Na'Toth's victim is identified as Gyla Lobos, a free trader traveling from Minbari space to Earth. Sinclair asks Garibaldi if Na'Toth gave any reason for attacking Gyla. Garibaldi shakes his head and said she was pretty worked up. All he could get out of her was "Deathwalker." This gives Sinclair pause and it is clear that the term means something significant to both him and Garibaldi.
They go to question Na'Toth about the attack. She claims it is Chon-Kar, a blood oath. The Dilgar attacked the planet where her grandfather's family lived and Deathwalker experimented on them. All of her grandfather's family died due to the experiments, except for her grandfather. He managed to escape back to Narn, but not unscathed. Deathwalker put a machine in his head, Na'Toth claims, and it killed him slowly. At his death her family took the Chon-Kar, or blood oath, to enact vengeance for the deaths.

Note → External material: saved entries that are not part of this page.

(** * TalkStudio: the generation-task life cycle and the credit ledger

    A shallow embedding of the part of the Django application that tracks a
    voice-generation task through its states and charges credits for it:

    - [accounts/models.py]: [User.deduct_credits], [User.add_credits],
      the [CreditTransaction] and [Notification] rows;
    - [accounts/serializers.py]: [UserRegistrationSerializer.create];
    - [voices/models.py]: the [GeneratedAudio] row;
    - [voices/progress_tracker.py]: [VoiceGenerationTracker];
    - [tts_engine/views.py]: [generate_speech] and
      [_generate_in_background];
    - [tts_engine/tts_api_service.py]: [TTSAPIService.generate];
    - [accounts/views.py]: [admin_add_credits]; [accounts/admin.py]: the
      admin actions on the balance; [accounts/models.py]: the plan checks
      of [User];
    - [payments/views.py]: [StripeWebhookView];
    - [voices/views.py]: [generate_audio_from_gradio] and
      [ClonedVoiceViewSet].

    Database tables keyed by a primary key are finite maps; tables that are
    only appended to are lists in insertion order.  Python integers are
    unbounded, so the integer columns are [Z].  A text is held as the bytes
    of its UTF-8 encoding; its length and its whitespace are counted and
    recognised by code point, as Python does.  Timestamps are seconds on
    an integer clock that the caller supplies wherever the source calls
    [timezone.now()]. *)

From Stdlib Require Import ZArith String Ascii List Lia.
From stdpp Require Import gmap strings list fin_maps pretty.

Local Open Scope string_scope.
Local Open Scope Z_scope.

(** ** Python helpers *)

(** [str(n)] for an integer. *)
Definition str_of_Z (z : Z) : string := pretty z.

(** A Python [str] is a sequence of code points.  It is held here as the
    bytes of its UTF-8 encoding, which is also what a string literal of
    this file holds for a text that is not ASCII.  A byte of the form
    [10xxxxxx] continues a code point; every other byte starts one. *)
Definition is_continuation (c : ascii) : bool :=
  match c with
  | Ascii _ _ _ _ _ _ b6 b7 => b7 && negb b6
  end.

(** The characters of a text, in order: each is a starting byte with the
    continuation bytes that follow it.  [chars_from] also returns the
    continuation bytes at the front that no starting byte precedes. *)
Fixpoint chars_from (s : string) : string * list string :=
  match s with
  | EmptyString => (EmptyString, [])
  | String c s' =>
      let (continuation, rest) := chars_from s' in
      if is_continuation c then (String c continuation, rest)
      else (EmptyString, String c continuation :: rest)
  end.

Definition chars (s : string) : list string :=
  let (continuation, rest) := chars_from s in
  match continuation with
  | EmptyString => rest
  | _ => continuation :: rest
  end.

(** [''.join(cs)] *)
Definition join (cs : list string) : string := foldr String.append "" cs.

(** [len(s)]: the number of code points. *)
Definition len (s : string) : Z := Z.of_nat (length (chars s)).

(** [ord(ch)] of one character: the code point that its bytes encode, if
    they are the UTF-8 encoding of one. *)
Definition code_point (ch : string) : option N :=
  match ch with
  | EmptyString => None
  | String c continuation =>
      let n := N_of_ascii c in
      let low (b : ascii) := (N_of_ascii b - 128)%N in
      match continuation with
      | EmptyString => if (n <? 128)%N then Some n else None
      | String b1 EmptyString =>
          let cp := ((n - 192) * 64 + low b1)%N in
          if (192 <=? n)%N && (n <? 224)%N && (128 <=? cp)%N
          then Some cp else None
      | String b1 (String b2 EmptyString) =>
          let cp := (((n - 224) * 64 + low b1) * 64 + low b2)%N in
          if (224 <=? n)%N && (n <? 240)%N && (2048 <=? cp)%N
          then Some cp else None
      | String b1 (String b2 (String b3 EmptyString)) =>
          let cp :=
            ((((n - 240) * 64 + low b1) * 64 + low b2) * 64 + low b3)%N in
          if (240 <=? n)%N && (n <? 248)%N && (65536 <=? cp)%N
          then Some cp else None
      | _ => None
      end
  end.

Sinclair objects that the invasion Na'Toth speaks of happened over thirty years ago. If Deathwalker was still alive, she'd be an old woman by now. Na'Toth says her face is carved into the minds of her family, and she can smell her grandfather's blood on the hands of the woman she attacked. She swears that woman is Deathwalker. Sinclair tells Garibaldi to find out everything he can about the victim. G'Kar apologizes for Na'Toth's behavior and promises to make amends to the victim. He asks for Na'Toth to be released into his custody. Sinclair says that isn't possible but he will agree to house arrest. Na'Toth is escorted to G'Kar's quarters to await further investigation into the matter.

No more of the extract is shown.